(* ===== verification/Lsns.v ===== *)
(** Log sequence numbers: [libs/utils/src/lsn.rs], and the WAL segment names of
    [libs/postgres_ffi/src/xlog_utils.rs].

    An [Lsn] wraps a [u64]; here it is a [Z], with [u64 l] where its width
    matters.  Additions that the source writes with [checked_add(..).unwrap()]
    panic on overflow; the plain [+] of [align] wraps, as in a release build.
    A segment size is a divisor and never zero in the source
    ([TimelinePersistentState::new] refuses it). *)

From S2P Require Import Prelude Text.
Local Open Scope Z_scope.

Abbreviation Lsn := Z (only parsing).

Module Lsn.

Definition XLOG_BLCKSZ : Z := 8192.
Definition MAX : Lsn := 2 ^ 64 - 1.
Definition INVALID : Lsn := 0.

Definition checked_sub (self other : Z) : option Lsn := Prelude.checked_sub self other.
Definition saturating_sub (self other : Z) : Lsn := Prelude.saturating_sub self other.
Definition widening_sub (self other : Z) : Z := self - other.

Definition segment_offset (self seg_sz : Z) : Z := self mod seg_sz.
Definition segment_lsn (self seg_sz : Z) : Lsn := self - self mod seg_sz.
Definition segment_number (self seg_sz : Z) : Z := self / seg_sz.
Definition block_offset (self : Lsn) : Z := self mod XLOG_BLCKSZ.
Definition page_lsn (self : Lsn) : Lsn := self - block_offset self.
Definition page_offset_in_segment (self seg_sz : Z) : Z :=
  (self - block_offset self) - segment_lsn self seg_sz.
Definition remaining_in_block (self : Lsn) : Z := XLOG_BLCKSZ - self mod XLOG_BLCKSZ.
Definition calc_padding (self sz : Z) : Z := wrapping_sub 64 sz self mod sz.
(** [(self.0 + 7) & !7] on 64 bits. *)
Definition align (self : Lsn) : Lsn := Z.land (wrapping_add 64 self 7) (2 ^ 64 - 8).
Definition is_aligned (self : Lsn) : bool := self =? align self.
Definition is_valid (self : Lsn) : bool := negb (self =? INVALID).

(** [impl Add<u64>]; the in-place [AddAssign] is the same addition. *)
Definition add (self other : Z) : result unit Lsn :=
  match checked_add 64 self other with Some l => Ok l | None => Panic end.

Inductive LsnParseError := MkLsnParseError.

Definition from_hex (s : bytes) : result LsnParseError Lsn :=
  of_option MkLsnParseError (from_str_radix16 64 s).

(** [str::trim] on ASCII text: the ASCII characters with [White_Space]. *)
Definition is_whitespace (c : Z) : bool := ((9 <=? c) && (c <=? 13)) || (c =? 32).
Fixpoint trim_start (s : bytes) : bytes :=
  match s with
  | c :: s' => if is_whitespace c then trim_start s' else s
  | [] => []
  end.
Definition trim (s : bytes) : bytes := reverse (trim_start (reverse (trim_start s))).

(** [str::split(c)]: always yields at least one piece. *)
Fixpoint split_on (c : Z) (s : bytes) : list bytes :=
  match s with
  | [] => [[]]
  | x :: s' =>
      if x =? c then [] :: split_on c s'
      else match split_on c s' with
           | p :: ps => (x :: p) :: ps
           | [] => [[x]]
           end
  end.

Definition slash : Z := 47.

Definition from_str (s : bytes) : result LsnParseError Lsn :=
  match split_on slash (trim s) with
  | [left_s; right_s] =>
      left_num ← of_option MkLsnParseError (from_str_radix16 32 left_s);
      right_num ← of_option MkLsnParseError (from_str_radix16 32 right_s);
      Ok (Z.lor (Z.shiftl left_num 32) right_num)
  | _ => Err MkLsnParseError
  end.

(** [impl Display] (and [Debug]): [{:X}/{:X}]. *)
Definition fmt (self : Lsn) : bytes :=
  fmt_hex true (Z.shiftr self 32) ++ [slash] ++ fmt_hex true (Z.land self 0xffffffff).

(** [AtomicLsn]: its cell is the state. *)
Definition atomic_load : M Lsn unit Lsn := getS.
Definition atomic_store (lsn : Lsn) : M Lsn unit unit := λ _, (Ok tt, lsn).
Definition atomic_fetch_add (val : Z) : M Lsn unit Lsn := λ prev,
  let new := wrapping_add 64 prev val in
  if bool_decide (is_Some (checked_add 64 prev val)) then (Ok prev, new) else (Panic, new).
Definition atomic_fetch_max (lsn : Lsn) : M Lsn unit Lsn := λ prev, (Ok prev, Z.max prev lsn).

(** [RecordLsn] with its [MonotonicCounter] instance. *)
Record RecordLsn := { last : Lsn; prev : Lsn }.
Definition cnt_advance (lsn : Lsn) : M RecordLsn unit unit := λ r,
  if last r <=? lsn then (Ok tt, {| last := lsn; prev := last r |}) else (Panic, r).
Definition cnt_value (r : RecordLsn) : Lsn := last r.

End Lsn.

(** * WAL segment names *)

Module XLog.

Definition XLOG_FNAME_LEN : nat := 24.

Definition XLogSegmentsPerXLogId (wal_segsz_bytes : Z) : Z := 0x100000000 / wal_segsz_bytes.

Definition XLogSegNoOffsetToRecPtr (segno offset wal_segsz_bytes : Z) : Lsn :=
  wrapping_add 64 (wrapping_mul 64 segno wal_segsz_bytes) offset.

Definition XLogFileName (tli logSegNo wal_segsz_bytes : Z) : bytes :=
  fmt_hex_pad true 8 tli ++
  fmt_hex_pad true 8 (logSegNo / XLogSegmentsPerXLogId wal_segsz_bytes) ++
  fmt_hex_pad true 8 (logSegNo mod XLogSegmentsPerXLogId wal_segsz_bytes).

(** [&s[a..b]] panics past the end of the string. *)
Definition slice (s : bytes) (a b : nat) : result unit bytes :=
  if decide (b ≤ length s)%nat then Ok (take (b - a) (drop a s)) else Panic.

Definition XLogFromFileName (fname : bytes) (wal_seg_size : Z) : result unit (Z * Z) :=
  s1 ← slice fname 0 8;
  tli ← of_option tt (from_str_radix16 32 s1);
  s2 ← slice fname 8 16;
  log ← of_option tt (from_str_radix16 32 s2);
  s3 ← slice fname 16 24;
  seg ← of_option tt (from_str_radix16 32 s3);
  Ok (wrapping_add 64 (wrapping_mul 64 log (XLogSegmentsPerXLogId wal_seg_size)) seg, tli).

Definition is_ascii_hexdigit (c : Z) : bool :=
  match of_hex_digit c with Some _ => true | None => false end.

Definition IsXLogFileName (fname : bytes) : bool :=
  bool_decide (length fname = XLOG_FNAME_LEN) && forallb is_ascii_hexdigit fname.

Definition partial_suffix : bytes := bytes_of_string ".partial".

Definition IsPartialXLogFileName (fname : bytes) : bool :=
  bool_decide (drop (length fname - 8) fname = partial_suffix) &&
  IsXLogFileName (take (length fname - 8) fname).

End XLog.

(** * Properties of LSN arithmetic *)

Lemma land_mask z n : 0 ≤ n → Z.land z (2 ^ n - 1) = z mod 2 ^ n.
Proof. intros. rewrite <-Z.land_ones by lia. by rewrite Z.ones_equiv. Qed.

Lemma lor_shiftl_add a b n : 0 ≤ n → 0 ≤ b < 2 ^ n → Z.lor (Z.shiftl a n) b = a * 2 ^ n + b.
Proof.
  intros Hn Hb. rewrite <-Z.shiftl_mul_pow2 by done.
  symmetry. rewrite Z.add_nocarry_lxor; [apply Z.lxor_lor|].
  all: apply Z.bits_inj'; intros i Hi; rewrite Z.land_spec, Z.bits_0, Z.shiftl_spec by lia.
  all: destruct (decide (i < n)); [by rewrite Z.testbit_neg_r by lia|].
  all: apply andb_false_iff; right; rewrite <-(Z.mod_small b (2 ^ n)) by done;
    apply Z.mod_pow2_bits_high; lia.
Qed.

Lemma land_neg8 z : u64 z → Z.land z (2 ^ 64 - 8) = z - z mod 8.
Proof.
  intros Hz. replace (z - z mod 8) with (Z.ldiff z (Z.ones 3)).
  2:{ rewrite Z.ldiff_ones_r by lia.
      rewrite Z.shiftr_div_pow2, Z.shiftl_mul_pow2 by lia. change (2 ^ 3) with 8.
      pose proof (Z.div_mod z 8). lia. }
  replace (2 ^ 64 - 8) with (Z.ldiff (Z.ones 64) (Z.ones 3)) by reflexivity.
  apply Z.bits_inj'. intros i Hi.
  rewrite Z.land_spec, !Z.ldiff_spec.
  destruct (decide (i < 64)).
  - by rewrite (Z.ones_spec_low 64) by lia.
  - rewrite <-(Z.mod_small z (2 ^ 64)) by done. by rewrite Z.mod_pow2_bits_high by lia.
Qed.

Section segments.
Context (seg_sz : Z) (Hsz : 0 < seg_sz).

Lemma segment_offset_range lsn : 0 ≤ Lsn.segment_offset lsn seg_sz < seg_sz.
Proof. apply Z.mod_pos_bound, Hsz. Qed.

Lemma segment_split lsn :
  lsn = Lsn.segment_number lsn seg_sz * seg_sz + Lsn.segment_offset lsn seg_sz.
Proof.
  unfold Lsn.segment_number, Lsn.segment_offset.
  pose proof (Z.div_mod lsn seg_sz). lia.
Qed.

Lemma segment_lsn_start lsn :
  Lsn.segment_lsn lsn seg_sz = Lsn.segment_number lsn seg_sz * seg_sz.
Proof. unfold Lsn.segment_lsn. pose proof (segment_split lsn). unfold Lsn.segment_offset in *. lia. Qed.
End segments.

(** within its segment, an LSN is exactly determined by its segment number
    and its offset, the offset is in range, and recombining them with
    [XLogSegNoOffsetToRecPtr] gives the LSN back without overflow. *)
Theorem segment_roundtrip seg_sz lsn :
  0 < seg_sz → u64 lsn →
  0 ≤ Lsn.segment_offset lsn seg_sz < seg_sz ∧
  Lsn.segment_lsn lsn seg_sz ≤ lsn < Lsn.segment_lsn lsn seg_sz + seg_sz ∧
  XLog.XLogSegNoOffsetToRecPtr
    (Lsn.segment_number lsn seg_sz) (Lsn.segment_offset lsn seg_sz) seg_sz = lsn.
Proof.
  intros Hsz Hl. pose proof (segment_offset_range seg_sz Hsz lsn).
  pose proof (segment_split seg_sz Hsz lsn).
  pose proof (segment_lsn_start seg_sz Hsz lsn).
  split_and!; [lia..|].
  unfold XLog.XLogSegNoOffsetToRecPtr, wrapping_add, wrapping_mul.
  assert (0 ≤ Lsn.segment_number lsn seg_sz * seg_sz).
  { apply Z.mul_nonneg_nonneg; [apply Z.div_pos|]; unfold in_u in *; lia. }
  rewrite (wrap_small 64 (_ * _)) by (unfold in_u in *; lia).
  rewrite wrap_small; unfold in_u in *; lia.
Qed.

Lemma segment_roundtrip_witness :
  XLog.XLogSegNoOffsetToRecPtr
    (Lsn.segment_number 0x1000007 0x1000000) (Lsn.segment_offset 0x1000007 0x1000000)
    0x1000000 = 0x1000007.
Proof. apply (segment_roundtrip 0x1000000 0x1000007); [done|by vm_compute]. Defined.

(** [calc_padding] is the distance to the next multiple of [sz], zero on
    the boundary, for every [sz] that divides 2^64 (all sizes the callers
    pass: 8 and the segment size). *)
Lemma calc_padding_correct lsn sz :
  0 < sz → (sz | 2 ^ 64) →
  0 ≤ Lsn.calc_padding lsn sz < sz ∧
  (lsn + Lsn.calc_padding lsn sz) mod sz = 0.
Proof.
  intros Hsz [q Hq]. unfold Lsn.calc_padding, wrapping_sub, wrap.
  split; [by apply Z.mod_pos_bound|]. rewrite Hq.
  rewrite Zplus_mod_idemp_r.
  rewrite (Z.mul_comm q), Z.rem_mul_r by (try lia; nia).
  replace (lsn + _) with ((lsn + (sz - lsn) mod sz) + ((sz - lsn) / sz) mod q * sz) by lia.
  rewrite Z.mod_add by lia. rewrite Zplus_mod_idemp_r.
  replace (lsn + (sz - lsn)) with (1 * sz) by lia. apply Z.mod_mul. lia.
Qed.


Lemma calc_padding_residue lsn sz : u64 lsn → 0 < sz < 2 ^ 64 →
  (lsn + Lsn.calc_padding lsn sz) mod sz = if lsn <=? sz then 0 else 2 ^ 64 mod sz.
Proof.
  unfold u64, in_u. intros Hl Hs. unfold Lsn.calc_padding, wrapping_sub, wrap. rewrite Zplus_mod_idemp_r. destruct (Z.leb_spec lsn sz).
  - rewrite (Z.mod_small (sz - lsn)) by lia. replace (lsn + (sz - lsn)) with sz by lia. apply Z_mod_same_full.
  - rewrite <-(Z_mod_plus_full (sz - lsn) 1), (Z.mod_small (sz - lsn + _)) by lia.
    replace (lsn + (sz - lsn + 1 * 2 ^ 64)) with (2 ^ 64 + 1 * sz) by lia. apply Z_mod_plus_full.
Qed.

════════════════

- **WORK REQUIRED**:
Return every line of the records in which the word "length" is found.

- **ANSWER AREA**:
  if decide (b ≤ length s)%nat then Ok (take (b - a) (drop a s)) else Panic.
  bool_decide (length fname = XLOG_FNAME_LEN) && forallb is_ascii_hexdigit fname.
  bool_decide (drop (length fname - 8) fname = partial_suffix) &&
  IsXLogFileName (take (length fname - 8) fname).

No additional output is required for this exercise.